● Data records:
[Start of Attachment]
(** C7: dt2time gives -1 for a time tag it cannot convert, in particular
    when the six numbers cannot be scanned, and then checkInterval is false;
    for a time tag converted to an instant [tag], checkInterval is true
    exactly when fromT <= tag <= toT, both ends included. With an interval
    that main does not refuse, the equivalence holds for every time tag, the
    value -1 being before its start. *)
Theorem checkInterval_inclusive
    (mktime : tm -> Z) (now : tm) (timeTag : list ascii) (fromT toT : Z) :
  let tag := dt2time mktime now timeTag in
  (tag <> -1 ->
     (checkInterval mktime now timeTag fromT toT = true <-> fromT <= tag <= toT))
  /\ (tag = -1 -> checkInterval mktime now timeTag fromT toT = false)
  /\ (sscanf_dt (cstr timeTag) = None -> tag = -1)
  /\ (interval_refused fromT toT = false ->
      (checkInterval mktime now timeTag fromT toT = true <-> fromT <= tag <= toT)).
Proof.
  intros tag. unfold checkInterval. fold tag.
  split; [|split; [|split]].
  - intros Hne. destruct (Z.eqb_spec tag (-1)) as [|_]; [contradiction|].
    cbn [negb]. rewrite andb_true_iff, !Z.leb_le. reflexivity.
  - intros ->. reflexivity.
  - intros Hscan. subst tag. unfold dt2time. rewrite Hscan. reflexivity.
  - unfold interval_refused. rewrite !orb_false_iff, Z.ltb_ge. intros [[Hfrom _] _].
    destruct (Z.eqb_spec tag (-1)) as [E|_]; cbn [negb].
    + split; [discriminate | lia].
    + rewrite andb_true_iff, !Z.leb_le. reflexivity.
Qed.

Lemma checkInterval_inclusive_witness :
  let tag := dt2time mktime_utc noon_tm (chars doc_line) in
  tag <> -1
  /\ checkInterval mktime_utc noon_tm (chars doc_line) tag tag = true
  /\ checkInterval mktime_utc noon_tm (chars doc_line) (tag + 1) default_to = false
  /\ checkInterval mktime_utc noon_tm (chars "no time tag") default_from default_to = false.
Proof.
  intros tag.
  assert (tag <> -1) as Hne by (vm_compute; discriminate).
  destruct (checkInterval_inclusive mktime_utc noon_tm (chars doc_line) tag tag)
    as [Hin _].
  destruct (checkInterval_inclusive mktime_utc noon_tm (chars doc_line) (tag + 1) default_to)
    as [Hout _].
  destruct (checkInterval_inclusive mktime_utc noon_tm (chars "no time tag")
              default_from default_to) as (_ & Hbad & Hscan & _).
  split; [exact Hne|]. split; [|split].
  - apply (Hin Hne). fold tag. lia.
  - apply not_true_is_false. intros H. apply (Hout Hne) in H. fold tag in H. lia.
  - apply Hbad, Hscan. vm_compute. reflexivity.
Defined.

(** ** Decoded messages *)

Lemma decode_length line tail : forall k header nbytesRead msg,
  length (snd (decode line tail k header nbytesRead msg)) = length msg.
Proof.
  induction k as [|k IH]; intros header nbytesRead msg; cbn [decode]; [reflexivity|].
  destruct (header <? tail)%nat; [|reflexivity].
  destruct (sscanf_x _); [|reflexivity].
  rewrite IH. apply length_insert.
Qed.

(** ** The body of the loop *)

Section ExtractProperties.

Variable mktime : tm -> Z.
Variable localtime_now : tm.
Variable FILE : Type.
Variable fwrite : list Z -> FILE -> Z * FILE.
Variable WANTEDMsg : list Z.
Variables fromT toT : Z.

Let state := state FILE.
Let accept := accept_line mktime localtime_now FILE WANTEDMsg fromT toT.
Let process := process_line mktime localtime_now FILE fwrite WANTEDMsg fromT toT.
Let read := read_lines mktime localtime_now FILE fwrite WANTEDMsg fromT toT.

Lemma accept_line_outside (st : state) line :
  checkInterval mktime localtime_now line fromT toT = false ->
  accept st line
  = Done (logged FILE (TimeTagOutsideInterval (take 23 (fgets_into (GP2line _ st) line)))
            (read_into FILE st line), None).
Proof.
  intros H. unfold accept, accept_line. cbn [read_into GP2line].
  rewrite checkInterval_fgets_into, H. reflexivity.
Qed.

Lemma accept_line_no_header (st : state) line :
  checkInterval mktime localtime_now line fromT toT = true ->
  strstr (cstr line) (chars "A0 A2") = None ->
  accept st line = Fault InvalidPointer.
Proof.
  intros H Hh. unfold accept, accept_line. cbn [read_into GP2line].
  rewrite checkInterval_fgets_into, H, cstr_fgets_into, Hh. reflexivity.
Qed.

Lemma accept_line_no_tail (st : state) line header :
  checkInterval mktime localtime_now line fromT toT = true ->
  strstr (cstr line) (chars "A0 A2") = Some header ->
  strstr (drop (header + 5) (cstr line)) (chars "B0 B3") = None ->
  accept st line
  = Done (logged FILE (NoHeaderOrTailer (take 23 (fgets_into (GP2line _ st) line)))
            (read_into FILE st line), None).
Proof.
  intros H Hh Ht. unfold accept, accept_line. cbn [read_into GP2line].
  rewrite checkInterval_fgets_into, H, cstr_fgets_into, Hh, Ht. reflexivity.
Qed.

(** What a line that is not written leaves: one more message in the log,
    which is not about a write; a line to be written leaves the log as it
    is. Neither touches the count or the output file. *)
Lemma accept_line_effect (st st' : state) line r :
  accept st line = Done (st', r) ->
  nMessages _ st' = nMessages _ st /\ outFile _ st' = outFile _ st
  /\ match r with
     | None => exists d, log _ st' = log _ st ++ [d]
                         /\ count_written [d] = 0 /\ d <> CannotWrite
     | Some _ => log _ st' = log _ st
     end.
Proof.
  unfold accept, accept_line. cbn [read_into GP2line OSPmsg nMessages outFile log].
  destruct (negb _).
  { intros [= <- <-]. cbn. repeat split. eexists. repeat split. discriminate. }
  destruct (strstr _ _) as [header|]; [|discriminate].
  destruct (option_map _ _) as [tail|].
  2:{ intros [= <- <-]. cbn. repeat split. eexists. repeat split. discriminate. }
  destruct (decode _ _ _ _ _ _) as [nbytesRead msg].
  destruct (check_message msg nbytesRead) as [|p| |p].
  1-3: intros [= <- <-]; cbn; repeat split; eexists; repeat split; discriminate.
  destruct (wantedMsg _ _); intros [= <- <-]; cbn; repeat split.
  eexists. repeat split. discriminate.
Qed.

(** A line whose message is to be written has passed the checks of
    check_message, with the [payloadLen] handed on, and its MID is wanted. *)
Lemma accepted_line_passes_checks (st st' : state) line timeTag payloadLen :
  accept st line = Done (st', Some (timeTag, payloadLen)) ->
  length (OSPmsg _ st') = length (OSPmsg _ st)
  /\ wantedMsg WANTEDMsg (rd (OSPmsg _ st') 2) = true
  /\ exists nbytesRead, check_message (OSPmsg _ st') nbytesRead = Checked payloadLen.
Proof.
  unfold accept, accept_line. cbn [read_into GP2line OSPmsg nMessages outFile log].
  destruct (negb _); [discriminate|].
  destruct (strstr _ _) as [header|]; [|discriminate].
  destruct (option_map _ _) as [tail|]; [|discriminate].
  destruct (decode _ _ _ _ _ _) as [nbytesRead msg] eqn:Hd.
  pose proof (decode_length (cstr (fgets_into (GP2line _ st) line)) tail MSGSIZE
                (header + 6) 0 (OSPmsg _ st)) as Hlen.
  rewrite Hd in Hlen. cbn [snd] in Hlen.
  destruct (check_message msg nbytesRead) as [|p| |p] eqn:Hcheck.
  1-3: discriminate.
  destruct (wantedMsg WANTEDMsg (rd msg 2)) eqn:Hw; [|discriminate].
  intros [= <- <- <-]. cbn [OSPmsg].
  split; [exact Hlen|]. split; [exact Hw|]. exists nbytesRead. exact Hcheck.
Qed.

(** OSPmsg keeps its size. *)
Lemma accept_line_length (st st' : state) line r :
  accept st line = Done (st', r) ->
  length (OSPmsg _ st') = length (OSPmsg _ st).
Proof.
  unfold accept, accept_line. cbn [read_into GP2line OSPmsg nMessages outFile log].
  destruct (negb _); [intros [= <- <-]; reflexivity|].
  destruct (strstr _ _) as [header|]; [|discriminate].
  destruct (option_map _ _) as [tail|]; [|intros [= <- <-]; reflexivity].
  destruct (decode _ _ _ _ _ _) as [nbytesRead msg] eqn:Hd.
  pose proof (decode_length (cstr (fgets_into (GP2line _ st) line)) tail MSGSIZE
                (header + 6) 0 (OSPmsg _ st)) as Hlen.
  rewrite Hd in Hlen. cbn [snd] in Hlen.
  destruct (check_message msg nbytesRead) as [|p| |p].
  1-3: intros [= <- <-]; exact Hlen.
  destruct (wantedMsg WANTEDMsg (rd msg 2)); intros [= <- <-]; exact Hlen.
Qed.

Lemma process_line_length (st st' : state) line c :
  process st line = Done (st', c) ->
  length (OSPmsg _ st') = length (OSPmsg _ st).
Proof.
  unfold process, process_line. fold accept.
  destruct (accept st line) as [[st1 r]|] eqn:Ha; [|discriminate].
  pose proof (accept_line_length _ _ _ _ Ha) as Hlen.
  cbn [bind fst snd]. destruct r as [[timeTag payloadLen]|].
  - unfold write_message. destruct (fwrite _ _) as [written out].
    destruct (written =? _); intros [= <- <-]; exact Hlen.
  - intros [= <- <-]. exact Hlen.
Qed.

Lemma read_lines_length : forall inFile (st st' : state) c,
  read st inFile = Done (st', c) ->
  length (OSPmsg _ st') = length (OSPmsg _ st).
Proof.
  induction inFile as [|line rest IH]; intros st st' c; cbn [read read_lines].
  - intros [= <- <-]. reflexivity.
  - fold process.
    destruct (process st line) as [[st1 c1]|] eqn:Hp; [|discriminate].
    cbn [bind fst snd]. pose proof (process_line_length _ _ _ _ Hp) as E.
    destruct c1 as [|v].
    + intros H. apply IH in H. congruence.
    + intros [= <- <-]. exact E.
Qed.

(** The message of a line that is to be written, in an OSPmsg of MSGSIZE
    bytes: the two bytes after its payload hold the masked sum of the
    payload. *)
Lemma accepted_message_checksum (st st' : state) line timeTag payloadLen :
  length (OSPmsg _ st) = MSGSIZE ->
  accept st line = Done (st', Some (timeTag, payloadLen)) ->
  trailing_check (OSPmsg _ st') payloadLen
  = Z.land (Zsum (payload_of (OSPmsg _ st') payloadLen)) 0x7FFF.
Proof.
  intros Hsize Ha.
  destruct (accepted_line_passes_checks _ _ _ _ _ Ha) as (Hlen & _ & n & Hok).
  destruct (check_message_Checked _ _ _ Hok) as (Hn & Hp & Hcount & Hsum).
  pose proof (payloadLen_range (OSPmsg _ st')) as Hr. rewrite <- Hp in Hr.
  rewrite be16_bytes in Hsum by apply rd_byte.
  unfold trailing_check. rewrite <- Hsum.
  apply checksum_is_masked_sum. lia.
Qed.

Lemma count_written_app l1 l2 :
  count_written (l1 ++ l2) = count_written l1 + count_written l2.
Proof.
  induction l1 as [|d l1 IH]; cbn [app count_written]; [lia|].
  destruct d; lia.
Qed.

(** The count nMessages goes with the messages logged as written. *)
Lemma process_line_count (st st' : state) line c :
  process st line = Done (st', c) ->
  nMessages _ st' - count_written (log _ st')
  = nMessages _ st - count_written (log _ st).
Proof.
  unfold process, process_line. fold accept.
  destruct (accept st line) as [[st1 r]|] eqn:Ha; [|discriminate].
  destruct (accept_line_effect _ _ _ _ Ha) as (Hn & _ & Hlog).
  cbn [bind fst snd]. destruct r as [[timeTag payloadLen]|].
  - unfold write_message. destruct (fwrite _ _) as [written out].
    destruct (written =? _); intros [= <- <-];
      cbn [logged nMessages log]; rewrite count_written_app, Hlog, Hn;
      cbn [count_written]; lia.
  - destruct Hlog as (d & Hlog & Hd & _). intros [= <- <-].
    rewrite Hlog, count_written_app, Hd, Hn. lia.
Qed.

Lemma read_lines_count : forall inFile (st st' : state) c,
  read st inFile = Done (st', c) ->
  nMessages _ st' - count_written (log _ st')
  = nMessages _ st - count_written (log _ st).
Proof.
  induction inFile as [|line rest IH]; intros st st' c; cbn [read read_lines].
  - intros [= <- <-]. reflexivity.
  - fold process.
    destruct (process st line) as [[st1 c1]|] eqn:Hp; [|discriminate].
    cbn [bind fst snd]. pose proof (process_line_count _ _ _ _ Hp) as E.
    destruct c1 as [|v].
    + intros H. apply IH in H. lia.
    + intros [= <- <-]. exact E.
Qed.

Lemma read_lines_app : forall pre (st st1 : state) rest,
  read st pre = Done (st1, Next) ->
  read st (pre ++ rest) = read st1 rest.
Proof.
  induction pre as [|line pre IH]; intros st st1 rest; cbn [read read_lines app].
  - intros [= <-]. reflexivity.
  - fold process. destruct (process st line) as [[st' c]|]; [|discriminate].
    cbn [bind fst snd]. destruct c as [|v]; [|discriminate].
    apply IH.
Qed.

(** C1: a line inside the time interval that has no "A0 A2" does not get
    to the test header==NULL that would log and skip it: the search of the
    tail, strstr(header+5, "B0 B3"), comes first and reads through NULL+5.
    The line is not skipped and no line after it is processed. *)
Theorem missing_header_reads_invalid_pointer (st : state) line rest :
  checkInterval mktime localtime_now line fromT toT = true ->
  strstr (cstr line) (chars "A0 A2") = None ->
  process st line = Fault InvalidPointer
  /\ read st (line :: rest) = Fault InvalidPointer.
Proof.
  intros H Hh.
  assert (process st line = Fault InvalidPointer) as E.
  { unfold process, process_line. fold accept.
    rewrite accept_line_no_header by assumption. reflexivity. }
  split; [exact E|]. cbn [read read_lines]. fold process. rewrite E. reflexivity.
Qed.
[End of Attachment]
Only the lines from the first line of the records through the one containing "that main does" should be reproduced, exactly, with both of them included.

(** C7: dt2time gives -1 for a time tag it cannot convert, in particular
    when the six numbers cannot be scanned, and then checkInterval is false;
    for a time tag converted to an instant [tag], checkInterval is true
    exactly when fromT <= tag <= toT, both ends included. With an interval
    that main does not refuse, the equivalence holds for every time tag, the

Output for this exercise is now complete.